» What you will do: Take from the data every line in which the word "IsPathSeparator" is found.

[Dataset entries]
◇ ◇ ◇ ◇ ◇

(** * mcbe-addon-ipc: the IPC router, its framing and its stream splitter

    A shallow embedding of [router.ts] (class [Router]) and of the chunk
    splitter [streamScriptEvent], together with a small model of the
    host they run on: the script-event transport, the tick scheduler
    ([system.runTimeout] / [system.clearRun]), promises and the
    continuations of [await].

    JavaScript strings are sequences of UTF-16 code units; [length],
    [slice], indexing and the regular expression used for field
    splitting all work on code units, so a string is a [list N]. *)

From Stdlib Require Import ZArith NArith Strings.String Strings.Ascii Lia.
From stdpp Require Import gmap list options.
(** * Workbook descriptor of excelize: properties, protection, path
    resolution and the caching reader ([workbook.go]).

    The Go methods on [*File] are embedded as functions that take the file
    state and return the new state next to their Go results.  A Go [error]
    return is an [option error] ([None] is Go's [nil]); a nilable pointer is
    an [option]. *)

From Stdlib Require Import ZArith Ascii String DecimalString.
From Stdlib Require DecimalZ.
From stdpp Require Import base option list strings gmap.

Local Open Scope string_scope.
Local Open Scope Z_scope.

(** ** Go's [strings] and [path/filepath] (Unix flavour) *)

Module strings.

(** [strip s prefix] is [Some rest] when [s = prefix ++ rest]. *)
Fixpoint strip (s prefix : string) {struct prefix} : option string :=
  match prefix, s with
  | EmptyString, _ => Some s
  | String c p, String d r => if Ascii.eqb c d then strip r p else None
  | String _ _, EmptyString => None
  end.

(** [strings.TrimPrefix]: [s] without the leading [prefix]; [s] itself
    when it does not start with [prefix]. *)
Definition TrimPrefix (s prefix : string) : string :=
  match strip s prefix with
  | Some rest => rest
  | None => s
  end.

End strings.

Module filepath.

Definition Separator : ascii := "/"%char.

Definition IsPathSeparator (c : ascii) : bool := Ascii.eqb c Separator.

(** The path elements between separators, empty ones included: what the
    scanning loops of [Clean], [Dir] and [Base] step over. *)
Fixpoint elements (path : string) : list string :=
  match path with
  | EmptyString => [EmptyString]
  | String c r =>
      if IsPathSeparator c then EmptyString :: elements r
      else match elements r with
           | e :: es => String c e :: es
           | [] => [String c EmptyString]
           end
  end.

◇ ◇ ◇ ◇ ◇

» Written reply:
Definition IsPathSeparator (c : ascii) : bool := Ascii.eqb c Separator.
      if IsPathSeparator c then EmptyString :: elements r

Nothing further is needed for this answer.